A method to search and cut in Ruby

unknown · July 26, 2007, 1:39am

Hello all,
I’m trying to parse some EXIF data and return certain fields of text.
If I wanted to parsed a document looking for text and then locating it
take everything after a colon : delimitator what is the best method in
ruby vs Shell command?

For example if I have a file called filename.txt and I want to search
for this —> “Compression : JPEG (old-style)”
but only return everything to the right of the delimitator?

Using command line tool such as grep to locate and then cut to grab
everything after " : " works but I’m trying to learn how to do things
like this in Ruby and having no luck grabbing everything to the right
of the colon. Some of the text I’m grabbing can contain additional
colons and I want everything after the first one.

Thanks.

Sc–

unknown · September 25, 2007, 11:02pm

On Jul 25, 7:05 pm, Phrogz [email protected] wrote:

=> [“Foo “, " Bar”]
irb(main):003:0> s.split(”:“).last
=> " Bar”

…or did you want the leading whitespace chomped?

irb(main):004:0> s.split( /\s*:\s*/ )
=> [“Foo”, “Bar”]
irb(main):005:0> s.split( /\s*:\s*/ ).last
=> “Bar”

I was looking at this method as well. I was having trouble though as I
know the left hand side column so for this example the Compression
portion then the colon : the remainder could be anything for instance
a description with lots of text and could also contain a additional
colon. At the shell prompt I could grep “Compression” | cut -d: -f2-
and that would grab everything…
So it sounds like I’m looking in the correct area but Im just not
pulling it all together. I will keep at it if you have additional info
to point to that would be great…and appreciated.
Thanks again.

Sc-

unknown · September 25, 2007, 11:03pm

On Jul 25, 4:59 pm, [email protected] wrote:

For example if I have a file called filename.txt and I want to search
for this —> “Compression : JPEG (old-style)”
but only return everything to the right of the delimitator?

C:>irb
irb(main):001:0> s = “Foo : Bar”
=> “Foo : Bar”
irb(main):002:0> s.split “:”
=> [“Foo “, " Bar”]
irb(main):003:0> s.split(”:").last
=> " Bar"

…or did you want the leading whitespace chomped?

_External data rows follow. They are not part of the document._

(** A gateway that starts and is reloaded once. *)
Lemma guarded_serves :
  ∃ p st o w', run quiet_env guarded_start tt = (Returned (Some p), tt) ∧
    run quiet_env (guarded_loop p [SIGHUP]) tt = (Returned (st, o), w').
Proof.
  destruct guarded_starts as [p Hp]. exists p.
  destruct (ends_run quiet_env _ _ tt quiet_env_no_crash
    (signal_loop_serving no_upgrade "" witness_env (λ _, []) (λ _, Ok guarded_config) (λ _, "invalid")
       "gateway.yaml" (pr_deps p) [SIGHUP] (pr_state p)
       (ends_returned _ _ _ _ _ _ _ (start_serving _ _ _ _ _ _ _) Hp p eq_refl)))
    as ([st o] & w' & Hr & _).
  exists st, o, w'. split; [exact Hp | exact Hr].
Qed.

Lemma served_samples_fit_witness :
  ∃ p st o w', run quiet_env (guarded_loop p [SIGHUP]) tt = (Returned (st, o), w') ∧
    ∀ r, all_events fits (hr_h (st_current st) r).
Proof.
  destruct guarded_serves as (p & st & o & w' & Hs & Hl). exists p, st, o, w'. split; [exact Hl|].
  apply (served_samples_fit no_upgrade "" witness_env (λ _, []) (λ _, Ok guarded_config) (λ _, "invalid")
    quiet_env "gateway.yaml" p tt tt [SIGHUP] st o w'); [done | exact Hs | exact Hl].
Defined.

Lemma served_attempts_bounded_witness :
  ∃ p st o w', run quiet_env (guarded_loop p [SIGHUP]) tt = (Returned (st, o), w') ∧
    ∀ r, costs trip_price (most_attempts (st_cfg st)) (hr_h (st_current st) r).
Proof.
  destruct guarded_serves as (p & st & o & w' & Hs & Hl). exists p, st, o, w'. split; [exact Hl|].
  apply (served_attempts_bounded no_upgrade "" witness_env (λ _, []) (λ _, Ok guarded_config)
    (λ _, "invalid") quiet_env "gateway.yaml" p tt tt [SIGHUP] st o w'); [done | exact Hs | exact Hl].
Defined.
End witnesses.

Section limited_witness.
Local Existing Instances literal_engine ascii_tables sorted_range limit_yaml text_net text_url
  text_encoders no_sniffer toy_json toy_time.

Definition open_deps : FactoryDeps := mkFactoryDeps ∅ [].
Definition silent_upgrade : Request → HttpResponse → prog unit := λ _ _, mret tt.

Abbreviation build_limited :=
  (run quiet_env (BuildHandler silent_upgrade "" limited_config open_deps DefaultRegistry) tt).

(** Three requests of one address; two reach the upstream. *)
Definition limited_trips (gw : Handler) : nat :=
  (serve_all (Lim := memory_limiter (H := ideal_arith)) (upstream_env (mkBody "hello" None))
     (sent_to "//up") gw (replicate 3 (proxied_request, ∅))
     (NewMemoryLimiter (Ar := ideal_arith), (0%nat, tt))).2.1.

Lemma limited_builds : ∃ gw transport w', build_limited = (Returned (Ok gw, transport), w').
Proof.
  destruct (ends_run quiet_env _ _ tt quiet_env_no_crash
    (BuildHandler_yields silent_upgrade "" limited_config open_deps))
    as ([[gw|e] t] & w' & Hr & Hb); [exists gw, t, w'; exact Hr|].
  exfalso. apply Hb. split; [eexists; vm_compute; reflexivity|].
  intros route ->%list_elem_of_singleton. split; [eexists; vm_compute; reflexivity|].
  split; [by eexists|]. intros n p Hn.
  change ((∅ : gmap string string) !! n = Some p) in Hn. by rewrite lookup_empty in Hn.
Qed.

End limited_witness.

irb(main):004:0> s.split( /\s*:\s*/ )
=> [“Foo”, “Bar”]
irb(main):005:0> s.split( /\s*:\s*/ ).last
=> “Bar”

unknown · September 25, 2007, 11:04pm

On Jul 25, 7:05 pm, Phrogz [email protected] wrote:

=> [“Foo “, " Bar”]
irb(main):003:0> s.split(”:“).last
=> " Bar”

…or did you want the leading whitespace chomped?

irb(main):004:0> s.split( /\s*:\s*/ )
=> [“Foo”, “Bar”]
irb(main):005:0> s.split( /\s*:\s*/ ).last
=> “Bar”

Some of the text I’m grabbing can contain additional
colons and I want everything after the first one.

SC
I am assuming you want everything after the first colon but not after
the second

irb(main):001:0> line = “Compression : JPEG (old_style) : whatever”
=> “Compression : JPEG (old_style) : whatever”
irb(main):002:0> if line =~ /^Compression\s*:?(.*)$/
irb(main):003:1> end_str = $1
irb(main):004:1> first_el = end_str.split(/:/).first
puts first_el
irb(main):005:1> end
JPEG (old_style)

if you everything after each colon

el = end_str.split(/:/)

p el = {“JPEG (old-style)”, “whatever”]

unknown · September 25, 2007, 11:04pm

[email protected] schrieb:

On Jul 25, 7:05 pm, Phrogz [email protected] wrote:

On Jul 25, 4:59 pm, [email protected] wrote:
…
a description with lots of text and could also contain a additional
colon. At the shell prompt I could grep “Compression” | cut -d: -f2-
and that would grab everything…

To get everything after the first colon you can use:
s =~ /^.*?
textAfterColon = $'.dup

To also get rid of the spaces directly after the first colon use this
Regex:
s =~ /^.?:\s/
textAfterColon = $'.dup

The trick is to anchor the regex (i.e. using ^)

BR Phil

unknown · September 25, 2007, 11:04pm

On Jul 26, 3:28 am, Phil M. [email protected] wrote:

=> [“Foo”, “Bar”]
To get everything after the first colon you can use:
s =~ /^.*?
textAfterColon = $'.dup

To also get rid of the spaces directly after the first colon use this Regex:
s =~ /^.?:\s/
textAfterColon = $'.dup

The trick is to anchor the regex (i.e. using ^)

BR Phil

Thanks so much for everyones answers much appreciated. The space after
the colon, I thought I was going to have to live with that. Thanks
again for the help.
Scott

unknown · September 25, 2007, 11:08pm

on Thu 26. July 2007 02.37, [email protected] wrote:

irb(main):002:0> s.split “:”

I was looking at this method as well. I was having trouble though as I
know the left hand side column so for this example the Compression
portion then the colon : the remainder could be anything for instance
a description with lots of text and could also contain a additional
colon. At the shell prompt I could grep “Compression” | cut -d: -f2-
and that would grab everything…
So it sounds like I’m looking in the correct area but Im just not
pulling it all together. I will keep at it if you have additional info
to point to that would be great…and appreciated.
Thanks again.

split takes an optional second parameter , defining how many
elements
the resuting array shall have at most

‘foo : bar : baz’.split(/\s*:\s*/, 2)
=> [ “foo”, “bar : baz” ]

-Thomas